What the task asks
Please copy, exactly as they appear below, the lines from the one containing "gs_SubgraphExpansionTotal : Z;" through the one containing "loop of [normalizeDependsOn]".

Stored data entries
++++

(* ===== verification/WorkflowTypes.v ===== *)
(** * Workflow: data and normalisation

    The types of [orchestration/workflow/engine.go] and
    [legacy_checkpoint.go], and the normalisation of a definition. A step kind
    and a condition are open strings in the source, checked by
    [ValidateDefinition]. The [range] order of the maps is a parameter, since
    two keys that differ by surrounding spaces compete for one entry. *)
From S2P Require Import Prelude GoStrings GoNum CoreTypes.

Local Open Scope bool_scope.
Local Open Scope string_scope.
Local Open Scope list_scope.
Local Open Scope Z_scope.

Definition ReasonSchedule := "workflow.schedule".
Definition ReasonRetry := "workflow.retry".
Definition ReasonResume := "workflow.resume".
Definition ReasonDispatchA2A := "workflow.dispatch_a2a".
Definition ReasonHandoff := "workflow.handoff".
Definition ReasonDelegation := "workflow.delegation".
Definition ReasonAggregation := "workflow.aggregation".

Inductive StepStatus : Type :=
| StepStatusPending
| StepStatusRunning
| StepStatusSucceeded
| StepStatusFailed
| StepStatusSkipped
| StepStatusCanceled
| StepStatusOther (s : string).

#[export] Instance StepStatus_eq_dec : EqDecision StepStatus.
Proof. solve_decision. Defined.

Definition StepStatus_string (st : StepStatus) : string :=
  match st with
  | StepStatusPending => "pending"
  | StepStatusRunning => "running"
  | StepStatusSucceeded => "succeeded"
  | StepStatusFailed => "failed"
  | StepStatusSkipped => "skipped"
  | StepStatusCanceled => "canceled"
  | StepStatusOther s => s
  end.

Definition StepKindRunner := "runner".
Definition StepKindTool := "tool".
Definition StepKindMCP := "mcp".
Definition StepKindSkill := "skill".
Definition StepKindA2A := "a2a".
Definition stepKinds : list string :=
  [StepKindRunner; StepKindTool; StepKindMCP; StepKindSkill; StepKindA2A].

Definition ConditionAlways := "always".
Definition ConditionOnSuccess := "on_success".
Definition ConditionOnFailure := "on_failure".
Definition stepConditions : list string := [ConditionAlways; ConditionOnSuccess; ConditionOnFailure].

Inductive ValidationErrorCode : Type :=
| ErrCodeWorkflowIDRequired
| ErrCodeStepIDRequired
| ErrCodeDuplicateStepID
| ErrCodeMissingDependency
| ErrCodeDependencyCycle
| ErrCodeUnsupportedCondition
| ErrCodeUnsupportedStepKind
| ErrCodeInvalidRetryMaxAttempts
| ErrCodeInvalidRetryBackoff
| ErrCodeInvalidStepTimeout
| ErrCodeA2AAgentIDRequired
| ErrCodeA2APeerIDRequired
| ErrCodeNoSteps
| ErrCodeGraphComposabilityDisabled
| ErrCodeSubgraphNotFound
| ErrCodeSubgraphDepthExceeded
| ErrCodeSubgraphCycle
| ErrCodeSubgraphAliasCollision
| ErrCodeExpandedStepIDCollision
| ErrCodeConditionTemplateNotFound
| ErrCodeConditionTemplateVarMissing
| ErrCodeConditionTemplateScope
| ErrCodeSubgraphOverrideForbidden
| ErrCodeSubgraphOverrideStepMissing.

#[export] Instance ValidationErrorCode_eq_dec : EqDecision ValidationErrorCode.
Proof. solve_decision. Defined.

(** The message, a rendering of the other fields, is left out. *)
Record ValidationError : Type := mkValidationError {
  ve_Code : ValidationErrorCode;
  ve_StepID : string;
  ve_Field : string
}.

#[export] Instance ValidationError_eq_dec : EqDecision ValidationError.
Proof. solve_decision. Defined.

Abbreviation ValidationErrors := (list ValidationError).

Record Retry : Type := mkRetry {
  re_MaxAttempts : Z;
  re_Backoff : Duration
}.

Record StepOverride : Type := mkStepOverride {
  so_Retry : option Retry;
  so_Timeout : option Duration;
  so_Kind : option string
}.

Record Step : Type := mkStep {
  sp_StepID : string;
  sp_Step : string;
  sp_TaskID : string;
  sp_TeamID : string;
  sp_AgentID : string;
  sp_PeerID : string;
  sp_Kind : string;
  sp_DependsOn : list string;
  sp_Condition : string;
  sp_Retry : Retry;
  sp_Timeout : Duration;
  sp_Payload : any_map;
  sp_CollabPrimitive : string;
  sp_UseSubgraph : string;
  sp_Alias : string;
  sp_ConditionTemplate : string;
  sp_TemplateVars : gmap string string;
  sp_Overrides : gmap string StepOverride
}.
#[export] Instance eta_Step : Settable Step := fun r =>
  mkStep (sp_StepID r) (sp_Step r) (sp_TaskID r) (sp_TeamID r) (sp_AgentID r) (sp_PeerID r)
    (sp_Kind r) (sp_DependsOn r) (sp_Condition r) (sp_Retry r) (sp_Timeout r) (sp_Payload r)
    (sp_CollabPrimitive r) (sp_UseSubgraph r) (sp_Alias r) (sp_ConditionTemplate r)
    (sp_TemplateVars r) (sp_Overrides r).

(** [Definition]; a [Subgraph] is its list of steps. *)
Record WorkflowDefinition : Type := mkWorkflowDefinition {
  wd_WorkflowID : string;
  wd_Steps : list Step;
  wd_Subgraphs : gmap string (list Step);
  wd_ConditionTemplates : gmap string string
}.
#[export] Instance eta_WorkflowDefinition : Settable WorkflowDefinition := fun r =>
  mkWorkflowDefinition (wd_WorkflowID r) (wd_Steps r) (wd_Subgraphs r) (wd_ConditionTemplates r).

(** The payload is a map that may be nil. *)
Record StepOutput : Type := mkStepOutput {
  ou_Payload : option any_map;
  ou_EffectReference : string
}.
Definition zeroStepOutput : StepOutput := mkStepOutput None "".

Record StepResult : Type := mkStepResult {
  sr_StepID : string;
  sr_TaskID : string;
  sr_Status : StepStatus;
  sr_Attempts : Z;
  sr_Reason : string;
  sr_Error : string;
  sr_Output : StepOutput
}.
#[export] Instance eta_StepResult : Settable StepResult := fun r =>
  mkStepResult (sr_StepID r) (sr_TaskID r) (sr_Status r) (sr_Attempts r) (sr_Reason r)
    (sr_Error r) (sr_Output r).

Record CheckpointStep : Type := mkCheckpointStep {
  cs_Status : StepStatus;
  cs_Attempts : Z
}.

Record Checkpoint : Type := mkCheckpoint {
  cp_WorkflowID : string;
  cp_RunID : string;
  cp_Status : string;
  cp_ResumeCount : Z;
  cp_Steps : gmap string CheckpointStep;
  cp_UpdatedAt : Time
}.

(** ** Continuations

    [WorkflowPauseReason] is an open string in the source. *)
Definition PauseInputRequired := "input_required".
Definition PauseApprovalRequired := "approval_required".
Definition PauseBudgetExhausted := "budget_exhausted".
Definition pauseReasons : list string := [PauseInputRequired; PauseApprovalRequired; PauseBudgetExhausted].

Record PauseError : Type := mkPauseError {
  pe_Reason : string;
  pe_PendingActionReference : string;
  pe_ConsumedBudget : Z;
  pe_OriginalDeadline : Time
}.

Record WorkflowContinuationRef : Type := mkWorkflowContinuationRef {
  wr_SchemaVersion : string;
  wr_CheckpointID : string;
  wr_Digest : string;
  wr_OwnerNamespace : string;
  wr_GraphID : string;
  wr_GraphVersion : string;
  wr_RunID : string;
  wr_SessionID : string;
  wr_ParentRunID : string;
  wr_CausationID : string;
  wr_AuthorityDigest : string;
  wr_PlanDigest : string;
  wr_WriteScopeDigest : string;
  wr_EffectNamespace : string;
  wr_OccurrenceID : string;
  wr_PauseReason : string;
  wr_CreatedAt : Time;
  wr_ExpiresAt : Time
}.
#[export] Instance eta_WorkflowContinuationRef : Settable WorkflowContinuationRef := fun r =>
  mkWorkflowContinuationRef (wr_SchemaVersion r) (wr_CheckpointID r) (wr_Digest r) (wr_OwnerNamespace r)
    (wr_GraphID r) (wr_GraphVersion r) (wr_RunID r) (wr_SessionID r) (wr_ParentRunID r) (wr_CausationID r)
    (wr_AuthorityDigest r) (wr_PlanDigest r) (wr_WriteScopeDigest r) (wr_EffectNamespace r)
    (wr_OccurrenceID r) (wr_PauseReason r) (wr_CreatedAt r) (wr_ExpiresAt r).

Record WorkflowStepContinuation : Type := mkWorkflowStepContinuation {
  wc_StepID : string;
  wc_Status : StepStatus;
  wc_Attempts : Z;
  wc_ConsumedBudget : Z;
  wc_EffectReference : string;
  wc_OutputDigest : string
}.

(** [hostprojection.SourceBinding]. *)
Record SourceBinding : Type := mkSourceBinding {
  sb_Form : string;
  sb_OwnerNamespace : string;
  sb_SourceID : string;
  sb_NodeID : string;
  sb_ContinuationID : string;
  sb_ContinuationDigest : string;
  sb_Generation : Z
}.
Definition SourceFormWorkflow := "workflow".

#[export] Instance SourceBinding_eq_dec : EqDecision SourceBinding.
Proof. solve_decision. Defined.

Record WorkflowContinuation : Type := mkWorkflowContinuation {
  wf_Ref : WorkflowContinuationRef;
  wf_GraphID : string;
  wf_GraphVersion : string;
  wf_GraphDigest : string;
  wf_ParentRunID : string;
  wf_RunID : string;
  wf_SessionID : string;
  wf_CausationID : string;
  wf_AuthorityDigest : string;
  wf_PlanDigest : string;
  wf_WriteScopeDigest : string;
  wf_EffectNamespace : string;
  wf_OccurrenceID : string;
  wf_PauseReason : string;
  wf_Definition : WorkflowDefinition;
  wf_Steps : list WorkflowStepContinuation;
  wf_PendingStep : string;
  wf_PendingActionReference : string;
  wf_ConsumedBudget : Z;
  wf_OriginalDeadline : Time;
  wf_TerminalArbitrationReference : string;
  wf_PredecessorCheckpointID : string;
  wf_SuccessorCheckpointID : string;
  wf_Generation : Z;
  wf_CreatedAt : Time;
  wf_ExpiresAt : Time;
  wf_HostContextBinding : option SourceBinding
}.
#[export] Instance eta_WorkflowContinuation : Settable WorkflowContinuation := fun r =>
  mkWorkflowContinuation (wf_Ref r) (wf_GraphID r) (wf_GraphVersion r) (wf_GraphDigest r) (wf_ParentRunID r)
    (wf_RunID r) (wf_SessionID r) (wf_CausationID r) (wf_AuthorityDigest r) (wf_PlanDigest r)
    (wf_WriteScopeDigest r) (wf_EffectNamespace r) (wf_OccurrenceID r) (wf_PauseReason r) (wf_Definition r)
    (wf_Steps r) (wf_PendingStep r) (wf_PendingActionReference r) (wf_ConsumedBudget r) (wf_OriginalDeadline r)
    (wf_TerminalArbitrationReference r) (wf_PredecessorCheckpointID r) (wf_SuccessorCheckpointID r)
    (wf_Generation r) (wf_CreatedAt r) (wf_ExpiresAt r) (wf_HostContextBinding r).

Record RunResult : Type := mkRunResult {
  rr_RunID : string;
  rr_WorkflowID : string;
  rr_WorkflowStatus : string;
  rr_WorkflowStepTotal : Z;
  rr_WorkflowStepFailed : Z;
  rr_WorkflowRemoteTotal : Z;
  rr_WorkflowRemoteFailed : Z;
  rr_WorkflowSubgraphExpansionTotal : Z;
  rr_WorkflowConditionTemplateTotal : Z;
  rr_WorkflowGraphCompileFailed : bool;
  rr_WorkflowResumeCount : Z;
  rr_Steps : list StepResult;
  rr_ExecutionOrder : list string;
  rr_WorkflowCheckpoint : option WorkflowContinuationRef;
  rr_WorkflowCheckpointGeneration : Z;
  rr_WorkflowGraphDigest : string;
  rr_workflowSuccessor : option WorkflowContinuation
}.
#[export] Instance eta_RunResult : Settable RunResult := fun r =>
  mkRunResult (rr_RunID r) (rr_WorkflowID r) (rr_WorkflowStatus r) (rr_WorkflowStepTotal r)
    (rr_WorkflowStepFailed r) (rr_WorkflowRemoteTotal r) (rr_WorkflowRemoteFailed r)
    (rr_WorkflowSubgraphExpansionTotal r) (rr_WorkflowConditionTemplateTotal r)
    (rr_WorkflowGraphCompileFailed r) (rr_WorkflowResumeCount r) (rr_Steps r) (rr_ExecutionOrder r)
    (rr_WorkflowCheckpoint r) (rr_WorkflowCheckpointGeneration r) (rr_WorkflowGraphDigest r)
    (rr_workflowSuccessor r).
Definition zeroRunResult : RunResult :=
  mkRunResult "" "" "" 0 0 0 0 0 0 false 0 [] [] None 0 "" None.

Record graphCompileSummary : Type := mkGraphCompileSummary {
  gs_SubgraphExpansionTotal : Z;
  gs_ConditionTemplateTotal : Z;
  gs_GraphCompileFailed : bool
}.
#[export] Instance eta_graphCompileSummary : Settable graphCompileSummary := fun r =>
  mkGraphCompileSummary (gs_SubgraphExpansionTotal r) (gs_ConditionTemplateTotal r)
    (gs_GraphCompileFailed r).

(** ** Normalisation *)

Definition normalizeStepKind (kind : string) : string :=
  let k := lower_trim kind in if k =s? "" then StepKindRunner else k.

Definition normalizeCondition (condition : string) : string :=
  let c := lower_trim condition in if c =s? "" then ConditionAlways else c.

(** The trimmed items that are not empty, each at its first occurrence: the
    loop of [normalizeDependsOn] and both loops of [appendUniqueStrings]. *)
Definition uniqueTrimmed (out : list string) (items : list string) : list string :=
  foldl (fun out item =>
           let key := TrimSpace item in
           if key =s? "" then out
           else if bool_decide (key ∈ out) then out else out ++ [key]) out items.

Definition normalizeDependsOn (items : list string) : list string := uniqueTrimmed [] items.

(** A map rebuilt under its trimmed keys, without the empty one. *)
Definition trimKeys `{RangeOrder} {A B} (f : A -> B) (m : gmap string A) : gmap string B :=
  foldl (fun next name =>
           let key := TrimSpace name in
           if key =s? "" then next
           else match m !! name with Some v => <[key := f v]> next | None => next end)
    ∅ (range_order m).

Definition normalizeStringMap `{RangeOrder} (m : gmap string string) : gmap string string :=
  trimKeys TrimSpace m.

Definition normalizeOverrideMap `{RangeOrder} (m : gmap string StepOverride) : gmap string StepOverride :=
  trimKeys (fun o => mkStepOverride (so_Retry o) (so_Timeout o) (normalizeStepKind <$> so_Kind o)) m.

(** The id of a step: its own, else the short form, else the alias, else the
    subgraph it uses. *)
Definition resolvedStepID (s : Step) : string :=
  let id := if TrimSpace (sp_StepID s) =s? "" then TrimSpace (sp_Step s) else sp_StepID s in
  let id := TrimSpace id in
  if id =s? "" then
    if negb (TrimSpace (sp_Alias s) =s? "") then TrimSpace (sp_Alias s)
    else if negb (TrimSpace (sp_UseSubgraph s) =s? "") then TrimSpace (sp_UseSubgraph s)
    else ""
  else id.

Definition normalizeStep `{RangeOrder} (s : Step) : Step :=
  let id := resolvedStepID s in
  let task := TrimSpace (sp_TaskID s) in
  s <| sp_StepID := id |>
    <| sp_UseSubgraph ::= TrimSpace |>
    <| sp_Alias ::= TrimSpace |>
    <| sp_TaskID := if task =s? "" then id else task |>
    <| sp_TeamID ::= TrimSpace |>
    <| sp_AgentID ::= TrimSpace |>
    <| sp_PeerID ::= TrimSpace |>
    <| sp_Kind ::= normalizeStepKind |>
    <| sp_Condition ::= normalizeCondition |>
    <| sp_DependsOn ::= normalizeDependsOn |>
    <| sp_CollabPrimitive ::= lower_trim |>
    <| sp_ConditionTemplate ::= TrimSpace |>
    <| sp_TemplateVars ::= normalizeStringMap |>
    <| sp_Overrides ::= normalizeOverrideMap |>.

Definition normalizeSteps `{RangeOrder} (l : list Step) : list Step := normalizeStep <$> l.

Definition normalizeDefinition `{RangeOrder} (def : WorkflowDefinition) : WorkflowDefinition :=
  mkWorkflowDefinition (TrimSpace (wd_WorkflowID def)) (normalizeSteps (wd_Steps def))
    (trimKeys normalizeSteps (wd_Subgraphs def))
    (trimKeys TrimSpace (wd_ConditionTemplates def)).

(** [collab.ParsePrimitive] succeeds on these, up to case and spaces. *)
Definition PrimitiveHandoff := "handoff".
Definition PrimitiveDelegation := "delegation".
Definition PrimitiveAggregation := "aggregation".

Definition ParsePrimitive (v : string) : option string :=
  let p := lower_trim v in
  if bool_decide (p ∈ [PrimitiveHandoff; PrimitiveDelegation; PrimitiveAggregation])
  then Some p else None.

Definition reasonForStepDispatch (s : Step) : string :=
  let p := lower_trim (sp_CollabPrimitive s) in
  if p =s? PrimitiveHandoff then ReasonHandoff
  else if p =s? PrimitiveDelegation then ReasonDelegation
  else if p =s? PrimitiveAggregation then ReasonAggregation
  else if normalizeStepKind (sp_Kind s) =s? StepKindA2A then ReasonDispatchA2A
  else ReasonSchedule.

++++

Reply to the task
  gs_SubgraphExpansionTotal : Z;
  gs_ConditionTemplateTotal : Z;
  gs_GraphCompileFailed : bool
}.
#[export] Instance eta_graphCompileSummary : Settable graphCompileSummary := fun r =>
  mkGraphCompileSummary (gs_SubgraphExpansionTotal r) (gs_ConditionTemplateTotal r)
    (gs_GraphCompileFailed r).

(** ** Normalisation *)

Definition normalizeStepKind (kind : string) : string :=
  let k := lower_trim kind in if k =s? "" then StepKindRunner else k.

Definition normalizeCondition (condition : string) : string :=
  let c := lower_trim condition in if c =s? "" then ConditionAlways else c.

(** The trimmed items that are not empty, each at its first occurrence: the
    loop of [normalizeDependsOn] and both loops of [appendUniqueStrings]. *)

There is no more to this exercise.